(What to produce)
For the records below, tally the lines that include the word "workflows" and report the number alone.

[Collected data entries]
Lemma router_chain_spec history fuel : forall visited a,
  NoDup visited -> visited ⊆ map node_id (nodes a) -> (length (nodes a) < fuel + length visited)%nat ->
  exists r, (router_chain fuel visited history a).2 = Some r /\
    nodes (router_chain fuel visited history a).1 = nodes a /\
    forall hops, r = Ok hops ->
      let a' := (router_chain fuel visited history a).1 in
      NoDup (map hop_previous hops) /\ Forall (fun h => is_router a (hop_previous h) = true) hops /\
      (forall h, h ∈ hops -> hop_previous h ∉ visited) /\
      linked (current_node_id a) hops (current_node_id a') /\
      (is_router a' (current_node_id a') = false \/
       current_node_id a' ∈ visited ++ map hop_previous hops \/ stuck history a').
Proof.
  induction fuel as [|fuel IH]; intros visited a Hnd Hsub Hlen; cbn [router_chain].
  - destruct (is_router a (current_node_id a)) eqn:Er; cbn [negb].
    + case_bool_decide as Hv.
      * exists (Ok []). split_and!; [done..|]. intros hops [= <-]. split_and!; try done; [apply NoDup_nil_2|set_solver|].
        right. left. by rewrite app_nil_r.
      * exfalso. apply submseteq_length in Hsub as Hl || pose proof (NoDup_submseteq visited _ Hnd Hsub) as Hl.
        apply submseteq_length in Hl. rewrite List.length_map in Hl. simpl in Hlen. lia.
    + exists (Ok []). split_and!; [done..|]. intros hops [= <-]. split_and!; try done; [apply NoDup_nil_2|set_solver|by left].
  - destruct (is_router a (current_node_id a)) eqn:Er; cbn [negb].
    2: { exists (Ok []). split_and!; [done..|]. intros hops [= <-].
         split_and!; try done; [apply NoDup_nil_2|set_solver|by left]. }
    case_bool_decide as Hv.
    { exists (Ok []). split_and!; [done..|]. intros hops [= <-]. split_and!; try done; [apply NoDup_nil_2|set_solver|].
      right. left. by rewrite app_nil_r. }
    pose proof (nodes_router_hop history a) as Hn.
    destruct (router_hop history a) as [a1 [[h|]|x]] eqn:Eh; simpl in Hn.
    + destruct (router_hop_some _ _ _ _ Eh) as (Hp & Hc & _).
      destruct (IH (current_node_id a :: visited) a1) as (r & Hr & Hnodes & Hspec).
      { by apply NoDup_cons. }
      { rewrite Hn. apply router_known in Er. set_solver. }
      { rewrite Hn. simpl. lia. }
      destruct (router_chain fuel (current_node_id a :: visited) history a1) as [a2 o]. simpl in *. subst o.
      destruct r as [hops|x]; [|exists (Err x); split_and!; [done|simpl; congruence|done]].
      exists (Ok (h :: hops)). simpl. split_and!; [done|congruence|]. intros ? [= <-].
      destruct (Hspec hops eq_refl) as (S1 & S2 & S3 & S4 & S5).
      assert (forall i, is_router a1 i = is_router a i) as Hri.
      { intros i. unfold is_router, get_node_by_id. by rewrite Hn. }
      split_and!.
      * simpl. apply NoDup_cons. split; [|done]. intros (h' & Heq & Hin)%list_elem_of_fmap.
        apply S3 in Hin. rewrite <- Heq, Hp in Hin. set_solver.
      * constructor; [by rewrite Hp|]. eapply Forall_impl; [exact S2|]. intros h'. cbv beta. by rewrite Hri.
      * intros h' [->|Hin]%elem_of_cons; [by rewrite Hp|]. apply S3 in Hin. set_solver.
      * split; [done|]. by rewrite Hc.
      * destruct S5 as [S5|[S5|S5]]; [by left| |by do 2 right]. right. left. cbn [map]. rewrite Hp. set_solver.
    + exists (Ok []). simpl. split_and!; [done..|]. intros hops [= <-].
      assert (current_node_id a1 = current_node_id a) as Hcur.
      { revert Eh. unfold router_hop, enrich_routing_context, compute_turn_counts. cbv zeta.
        repeat case_match; intros; simplify_eq; done. }
      split_and!; [apply NoDup_nil_2|done|set_solver|by simpl|]. right. right. exists a. split; [by symmetry|done].
    + exists (Err x). simpl. by split_and!.
Qed.
Lemma forced_outcome_terminal vars w o : forced_outcome vars = Some (w, o) -> terminal o = true /\ o <> COMPLETED.
Proof.
  unfold forced_outcome. destruct (dget "force_outcome" vars) as [[]|]; try done.
  destruct (dget s FORCED_OUTCOMES) as [o'|] eqn:E; [|done]. intros. simplify_eq.
  apply dget_Some_elem in E. unfold FORCED_OUTCOMES in E.
  repeat (apply elem_of_cons in E as [[= -> ->]|E]; [done|]). by apply not_elem_of_nil in E.
Qed.

Lemma final_status_terminal vars : terminal (final_status vars) = true.
Proof.
  unfold final_status. destruct (forced_outcome vars) as [[w o]|] eqn:E; [|done].
  by apply forced_outcome_terminal in E as [? _].
Qed.

Lemma finalize_fields now e :
  let f := finalize_execution now e in
  status f = final_status (exec_variables e) /\ transcript f = final_transcript (exec_variables e) /\
  exec_id f = exec_id e /\ exec_variables f = exec_variables e /\ ended_at f = Some now /\
  hangup_code f = Some (match forced_outcome (exec_variables e) with Some (w, _) => w | None => "completed" end).
Proof.
  unfold finalize_execution, final_status, final_transcript. cbv zeta.
  by destruct (forced_outcome (exec_variables e)) as [[w o]|].
Qed.

Lemma build_transcript_length vars : length (build_transcript vars) = 5.
Proof. reflexivity. Qed.

(** The rows written by [drive], oldest first. *)
Definition drive_writes (ended : Q) (e : execution) : list execution :=
  let e1 := with_status RINGING e in
  let e2 := with_transcript (take PARTIAL_TURNS (build_transcript (exec_variables e))) (with_status IN_PROGRESS e1) in
  [e1; e2; finalize_execution ended e2].

Lemma drive_eq ended e s :
  let f := finalize_execution ended
    (with_transcript (take PARTIAL_TURNS (build_transcript (exec_variables e))) (with_status IN_PROGRESS e)) in
  drive ended e s =
  (mkStore (dset (exec_id e) f (rows s)) (saves s ++ drive_writes ended e) (drawn s), Ok f).
Proof.
  cbv zeta. unfold drive, se_bind, save_execution, se_modify, se_ret, drive_writes. cbn [rows saves drawn fst snd].
  destruct (finalize_fields ended (with_transcript (take PARTIAL_TURNS (build_transcript (exec_variables e)))
    (with_status IN_PROGRESS (with_status RINGING e)))) as (_ & _ & Hid & _).
  rewrite Hid. cbn [exec_id with_transcript with_status exec_variables]. rewrite !dset_dset, <- !app_assoc. reflexivity.
Qed.
(** Driving a fresh campaign that no other task touches accounts for every
    entry. When the driver returns, the campaign is completed, nothing is queued
    and completed plus failed is the number of entries; when a run raises, the
    stored row still says running with at least one entry queued, and queued,
    completed and failed still add up to the number of entries. *)
Theorem campaign_books_balance others i c d w :
  row_private others i -> dget i (campaigns w) = Some c -> campaign_id c = i ->
  runnable (campaign_state c) = true -> dget (campaign_workflow c) (workflows w) = Some d ->
  completed (stats c) = 0%Z -> failed_runs (stats c) = 0%Z ->
  let n := Z.of_nat (length (entries c)) in
  let '(w', r) := run_campaign others i w in
  exists c', dget i (campaigns w') = Some c' /\ total (stats c') = n /\
    (queued (stats c') + completed (stats c') + failed_runs (stats c') = n)%Z /\
    (0 <= completed (stats c') /\ 0 <= failed_runs (stats c'))%Z /\
    match r with
    | Ok x => x = Some c' /\ campaign_state c' = CAMPAIGN_COMPLETED /\ queued (stats c') = 0%Z
    | Err _ => campaign_state c' = RUNNING /\ (0 < queued (stats c'))%Z
    end.
Proof.
  intros Hp Hrow Hid Hr Hd H0 H1 n. rewrite (run_campaign_unfold _ _ c d) by done. cbv zeta. fold n. rewrite H0, H1.
  destruct (drive_entries _ _ _ _ _ _ _) as [w1 r] eqn:E.
  apply drive_entries_balance in E; [|done|done|done|cbn; by rewrite Hid, dget_dset_eq].
  destruct r as [c2|x].
  - destruct E as [(A1 & A2 & A3 & A4 & A5 & A6 & A7 & A8 & A9) _]. cbn in A1, A2, A5, A6, A7, A8, A9.
    rewrite bool_decide_eq_true_2 by done. eexists. split; [cbn; rewrite A1, Hid; apply dget_dset_eq|].
    cbn. split_and!; try done; lia.
  - destruct E as (c' & m & (A1 & A2 & A3 & A4 & A5 & A6 & A7 & A8 & A9) & Hm & Hrow').
    cbn in A1, A2, A5, A6, A7, A8, A9. exists c'. split_and!; try done; lia.
Qed.

(** A stop request served while the driver awaits for the [k]-th time. *)
Definition stop_at (k : nat) (i : string) : nat -> world -> world :=
  fun j w => if j =? k then fst (stop_campaign i w) else w.

Lemma stop_running i c w :
  dget i (campaigns w) = Some c -> campaign_state c = RUNNING ->
  fst (stop_campaign i w) = set_campaigns (dset (campaign_id c) (set_state STOPPED c) (campaigns w)) w.
Proof.
  intros Hrow Hs. unfold stop_campaign, se_bind at 1, get_campaign, se_bind at 1, se_get, se_ret.
  rewrite Hrow, Hs. reflexivity.
Qed.

(** A stop during an entry is overwritten by the counters saved after it. *)
Lemma drive_entries_stop_lost d i j k es c w :
  campaign_id c = i -> campaign_state c = RUNNING -> dget i (campaigns w) = Some c ->
  drive_entries (stop_at (2 * j + 1) i) d i k es c w = drive_entries (fun _ w => w) d i k es c w.
Proof.
  revert k c w. induction es as [|e es IH]; intros k c w Hid Hrun Hrow; [done|].
  assert (forall w, stop_at (2 * j + 1) i (2 * k) w = w) as Heven.
  { intros w0. unfold stop_at. by rewrite (proj2 (Nat.eqb_neq _ _)) by lia. }
  rewrite drive_entry, drive_entry by (rewrite ?Heven; done). rewrite !Heven.
  pose proof (run_campaigns (campaign_workflow c) d (entry_number e) (entry_variables e) (Some i) w) as Hc.
  destruct (run_workflow _ _ _ _ _ _) as [w1 [run|x]]; cbn [fst] in Hc; [|done].
  assert (campaign_id (count_run run c) = i) as Hid' by (unfold count_run; by case_bool_decide).
  assert (campaign_state (count_run run c) = RUNNING) as Hrun' by (unfold count_run; by case_bool_decide).
  unfold se_bind, save_campaign, se_modify, stop_at. rewrite Hid'. destruct (_ =? _).
  - rewrite (stop_running _ c) by (rewrite ?Hc; done). cbn [set_campaigns campaigns calls runs runs_drawn workflows].
    rewrite Hid, dset_dset. apply IH; [done..|]. cbn. by rewrite dget_dset_eq.
  - apply IH; [done..|]. cbn. by rewrite dget_dset_eq.
Qed.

(Response area)
2